Комплексный экономический ответ включает гибкое использование бюджета ЕС, гибкое использование правил ЕС, денежно-кредитную политику, проводимую Европейским центральным банком, экстренную поддержку, общеевропейский гарантийный фонд, возглавляемый Группой европейских инвестиционных банков, системы социальной защиты Европейского механизма безопасности, ПРБЧС, который представляет собой европейский инструмент временной поддержки для снижения рисков безработицы в чрезвычайной ситуации, предложенный Комиссией ЕС, который позволит предоставить финансовую помощь до 100 миллиардов евро в форме займов от ЕС пострадавшим государствам-членам.
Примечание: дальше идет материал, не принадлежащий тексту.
(** C4 (amended): the outcomes of [joinGame], in the order they are
    tested.  When no session is stored under the code, the answer is "Game
    not found", unless the code is the name of a member of
    [Object.prototype] and the store object exists: then the handler throws
    on the [players] that member does not have, and the answer is "Failed
    to process request".  When the name is among the players the answer is
    "Name already taken", and when there are 12 or more players it is "Game
    is full".  In each of these cases the store, hence [players], is
    unchanged.  In every other case, whether or not the game has started,
    the name is appended to [players], nothing else in the session changes,
    and [playerJoined] is sent. *)
Theorem joinGame_outcomes (c name : string) w :
  (games w !! c = None → gamesDefined w = false ∨ inherited c = None →
     let r := joinGame c name w in
     r.2 = Returned ∧ games r.1 = games w
     ∧ sent r.1 = sent w ++ [error "Game not found"])
  ∧ (games w !! c = None → gamesDefined w = true → is_Some (inherited c) →
     joinGame c name w = (w, Threw)
     ∧ ∀ ch, let w' := handleMessage ch (JoinGame c name) w in
         games w' = games w
         ∧ sent w' = sent w ++ [error "Failed to process request"])
  ∧ (∀ g, games w !! c = Some g → name ∈ players g →
     let r := joinGame c name w in
     r.2 = Returned ∧ games r.1 = games w
     ∧ sent r.1 = sent w ++ [error "Name already taken"])
  ∧ (∀ g, games w !! c = Some g → name ∉ players g → 12 ≤ length (players g) →
     let r := joinGame c name w in
     r.2 = Returned ∧ games r.1 = games w
     ∧ sent r.1 = sent w ++ [error "Game is full"])
  ∧ (∀ g, games w !! c = Some g → name ∉ players g → length (players g) < 12 →
     let r := joinGame c name w in
     r.2 = Returned
     ∧ games r.1 !! c = Some (set_players (players g ++ [name]) g)
     ∧ (∀ c', c' ≠ c → games r.1 !! c' = games w !! c')
     ∧ sent r.1 = sent w ++ [playerJoined name (players g ++ [name])]).
Proof.
  split; [|split; [|split; [|split]]].
  - intros Hnone Hplain. unfold joinGame.
    by rewrite (getGameState_nothing c w Hnone Hplain).
  - intros Hnone Hdef Hinh.
    assert (Hj : joinGame c name w = (w, Threw)).
    { unfold joinGame. by rewrite (getGameState_foreign c w Hnone Hdef Hinh). }
    split; [exact Hj|]. intros ch. unfold handleMessage. cbn [dispatch].
    by rewrite Hj.
  - intros g Hg Hin. unfold joinGame.
    rewrite (getGameState_session c w g Hg).
    by rewrite (proj2 (includes_true _ _) Hin).
  - intros g Hg Hnin Hfull. unfold joinGame.
    rewrite (getGameState_session c w g Hg).
    rewrite (proj2 (includes_false _ _) Hnin).
    by rewrite (proj2 (Nat.leb_le _ _) Hfull).
  - intros g Hg Hnin Hroom. unfold joinGame.
    rewrite (getGameState_session c w g Hg).
    rewrite (proj2 (includes_false _ _) Hnin).
    rewrite (proj2 (Nat.leb_gt _ _) Hroom). simpl.
    split; [done|]. split; [by rewrite lookup_insert_eq|]. split; [|done].
    intros c' Hc'. by rewrite lookup_insert_ne.
Qed.

(** The five outcomes of a join at the example table: an unknown code, the
    code toString, a taken name, a full table of twelve, and a late join. *)
Lemma joinGame_outcomes_witness :
  sent (joinGame "NOSUCH" "Eve" Table.dealt).1
    = sent Table.dealt ++ [error "Game not found"]
  ∧ joinGame "toString" "Eve" Table.dealt = (Table.dealt, Threw)
  ∧ sent (joinGame "ABC123" "Bob" Table.dealt).1
    = sent Table.dealt ++ [error "Name already taken"]
  ∧ sent (joinGame "ABC123" "Zed" Table.crowded).1
    = sent Table.crowded ++ [error "Game is full"]
  ∧ games (joinGame "ABC123" "Eve" Table.dealt).1 !! "ABC123"
    = Some (set_players ["Alice"; "Bob"; "Carol"; "Dave"; "Eve"]
              (Table.session Table.dealt)).
Proof.
  assert (Hd : games Table.dealt !! "ABC123" = Some (Table.session Table.dealt))
    by table_session.
  assert (Hc : games Table.crowded !! "ABC123" = Some (Table.session Table.crowded))
    by table_session.
  destruct (joinGame_outcomes "NOSUCH" "Eve" Table.dealt) as (H1 & _).
  destruct (joinGame_outcomes "toString" "Eve" Table.dealt) as (_ & H2 & _).
  destruct (joinGame_outcomes "ABC123" "Bob" Table.dealt) as (_ & _ & H3 & _).
  destruct (joinGame_outcomes "ABC123" "Zed" Table.crowded) as (_ & _ & _ & H4 & _).
  destruct (joinGame_outcomes "ABC123" "Eve" Table.dealt) as (_ & _ & _ & _ & H5).
  split; [|split; [|split; [|split]]].
  - refine (proj2 (proj2 (H1 _ _))); [vm_compute; reflexivity|].
    right. vm_compute; reflexivity.
  - refine (proj1 (H2 _ _ _)); [vm_compute; reflexivity|vm_compute; reflexivity|].
    eexists. vm_compute; reflexivity.
  - refine (proj2 (proj2 (H3 _ Hd _))). compute_done.
  - refine (proj2 (proj2 (H4 _ Hc _ _))); compute_done.
  - refine (proj1 (proj2 (H5 _ Hd _ _))); compute_done.
Defined.

End JoinGame.

(** ** startGame *)

Section StartGame.
(** The requests of the stages before the monitor, in the order of the
    script, with the names of this run. *)
Definition role_requests (s3_bucket : string) : list api_call :=
  [ GetRole IAM_ROLE_NAME;
    CreateRole IAM_ROLE_NAME (dumps trust_policy);
    PutRolePolicy IAM_ROLE_NAME IAM_POLICY_NAME (dumps (role_policy s3_bucket));
    WaitRoleExists IAM_ROLE_NAME ].

Definition stage_requests (B : Backend) (ova_file_path : string) : list api_call :=
  [ bucket_request B (generated_bucket_name B) ]
  ++ role_requests (generated_bucket_name B)
  ++ [ upload_request (generated_bucket_name B) ova_file_path ]
  ++ [ import_request (generated_bucket_name B) (Py.basename ova_file_path)
         (generated_description ova_file_path) ].

(** From [w], the computation sends some of the requests of [segment],
    in the order of [segment], and nothing else. *)
Definition sends_at {A} (m : M A) (w : World) (segment : list api_call) : Prop :=
  exists evs,
    snd (m w) = after w evs /\ calls_of evs `sublist_of` segment.

(** The exceptions that no handler of the script takes: a failure of the
    role lookup that is not "no such entity", and the missing image
    identifier of a completed task. *)
Definition escapes (B : Backend) (e : Py.exn) : Prop :=
  (exists n, get_role B n IAM_ROLE_NAME = Err e
             /\ forall msg, e <> Py.NoSuchEntityException msg)
  \/ e = Py.KeyError "ImageId".

(** An outcome that stays within what the script is written to do: a
    return, [sys.exit(1)], or one of the two escapes. *)
Definition contained {A} (B : Backend) (o : outcome A) : Prop :=
  match o with
  | Returned _ => True
  | Raised e => escapes B e
  | Exited code => code = 1
  | OutOfFuel => True
  end.

(** The order of the stages, as a rank of their requests. *)
Definition rank (c : api_call) : nat :=
  match c with
  | CreateBucket _ _ => 0
  | GetRole _ => 1
  | CreateRole _ _ => 2
  | PutRolePolicy _ _ _ => 3
  | WaitRoleExists _ => 4
  | UploadFile _ _ _ => 5
  | ImportImage _ _ => 6
  | DescribeImportImageTasks _ => 7
  end%nat.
Комиссия ЕС организовала в мае 2020 года глобальный марафон заверений с глобальными партнерами по исследованиям, направленных на разработку вакцины против COVID-19. Проект собрал 7,4 миллиарда евро от доноров со всего мира, включая обещание в размере 1,4 миллиарда евро от Комиссии ЕС. В начале июня 2020 года Комиссия ЕС выделила 300 миллионов евро Vaccine Alliance GAVI на период 2021-2025 годов. Финансирование поможет иммунизировать 300 миллионов детей во всем мире и профинансировать создание запаса вакцин для защиты от вспышек инфекционных заболеваний. Франция, Германия, Италия и Нидерланды сформировали альянс для ускорения производства вакцины от COVID-19 в Европе в тесном сотрудничестве с различными фармацевтическими компаниями. Цель «Inclusive Vaccine Alliance» – обеспечить производство вакцины на европейской территории везде, где это возможно, и сделать вакцину доступной во всем мире.[21]
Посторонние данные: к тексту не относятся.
(** Powers with an integral exponent only. *)
Definition q_pow (a b : Q) : calc_exn + Q :=
  if negb (Pos.eqb (Qden (Qred b)) 1) then inl (ArithError "TypeError")
  else if Qeq_bool a 0 && (Qnum (Qred b) <? 0)%Z then inl zero_division
  else inr (Qpower a (Qnum (Qred b))).

Definition of_int (z : Z) : calc_exn + Q := inr (inject_Z z).
Definition add (a b : Q) : calc_exn + Q := inr (a + b)%Q.
Definition sub (a b : Q) : calc_exn + Q := inr (a - b)%Q.
Definition mul (a b : Q) : calc_exn + Q := inr (a * b)%Q.
Definition pos (a : Q) : Q := a.

Definition eval (node : expr Q) (variables : gmap string Q) : calc_exn + Q :=
  _eval_node Q of_int add sub mul (guarded Qdiv) q_pow (guarded q_mod)
    (guarded q_floordiv) pos Qopp node variables.

Definition half : expr Q :=
  BinOp (Constant (CFloat (707 # 5))) Div (Constant (CInt 2)).

Definition import_os : expr Q := Other Call.

Definition x_plus_one : expr Q := BinOp (Name "x") Add (Constant (CInt 1)).

Definition parse (source : string) : string + expr Q :=
  if String.eqb source "141.4 / 2" then inr half
  else if String.eqb source "__import__('os')" then inr import_os
  else if String.eqb source "x + 1" then inr x_plus_one
  else inl "invalid syntax".

Definition safe_eval (expression : string) (variables : gmap string Q)
  : calc_exn + Q :=
  SafeCalc.safe_eval Q of_int add sub mul (guarded Qdiv) q_pow (guarded q_mod)
    (guarded q_floordiv) pos Qopp parse expression variables.

End CalcScenario.

(* ===================================================================== *)
(** * Further notions used to state properties *)
(* ===================================================================== *)

Module SlugClasses.
Import PyStr.

(** The letters and digits of the class [[A-Za-z0-9._-]]. *)
Definition is_alnum (c : ascii) : bool :=
  in_range 65 90 c || in_range 97 122 c || in_range 48 57 c.

End SlugClasses.

(** Further readings of a trace. *)
Module Traces.
Import PyPath Sys.

(** The exception an update of the file system raised, if it raised. *)
Definition failure_of (ev : Event) : option exn :=
  match ev with
  | Answered e r =>
      match e in Ev R return R -> option exn with
      | MkdirP _ | Rmtree _ | Unlink _ | Copytree _ _ | Copy2 _ _ => fun x => x
      | _ => fun _ => None
      end r
  end.

Definition failures (tr : list Event) : list exn := omap failure_of tr.

(** The records printed as JSON, oldest first. *)
Definition json_of (ev : Event) : option json :=
  match ev with
  | Answered (PrintJson j) _ => Some j
  | _ => None
  end.

Definition reported (tr : list Event) : list json := omap json_of tr.

(** The updates of the file system that were asked for. *)
Definition updates (tr : list Event) : list Event := List.filter is_update tr.

End Traces.

(** Further inputs of the scenario. *)
Module Scenario2.
Import PyStr PyPath Sys World Scenario.

(** [create] asked to start from a ref the repository does not have. *)
Definition create_args_bad_ref : GitWorktree.CreateArgs :=
  {| GitWorktree.paper_dir := "papers/P1";
     GitWorktree.skill_dir := ".codex/skills/cfst-paper-extractor";
     GitWorktree.worktrees_root := ".codex/worktrees";
     GitWorktree.branch_prefix := "cfst-worker";
     GitWorktree.base_ref := "no-such-ref";
     GitWorktree.output_dir := "tmp/P1" |}.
Критические вопросы, связанные с реакцией ЕС на COVID-19

Есть критически важные вопросы, связанные с реакцией ЕС на COVID-19. Каждый из них может сорвать совместные усилия ЕС по урегулированию кризисов.

Наиболее важным аспектом реакции государств-членов на кризис COVID-19 является авторитарный соблазн ограничить гражданские права. Венгерский парламент фактически как раз вовремя предложил Виктору Орбану на серебряном блюдечке неограниченное по времени решение, основанное на чрезвычайном положении, которое позволяет нелиберальной демократии в Венгрии и дальше ущемлять гражданские права, свободу прессы, слова и мнений, деятельность НПО и вводить ограничения для трансгендеров. Польша – другая страна-член ЕС, столкнувшаяся с серьезным авторитарным искушением. Правящая партия ПИС попыталась использовать кризис COVID-19 для продвижения своей повестки дня. Наглядным примером были попытки провести президентские выборы во время изоляции в стране, а также попытки переделать закон об абортах, чтобы практически сделать аборт в Польше юридически невозможным. Радослав Сикорский, бывший министр иностранных дел и обороны Польши, а ныне член Европейского парламента, недавно предупредил, что Польша может быть превращена в католическую диктатуру типа Франко. Это может быть слишком большой натяжкой, но это указывает на серьезность подрыва верховенства закона правительством ПИС.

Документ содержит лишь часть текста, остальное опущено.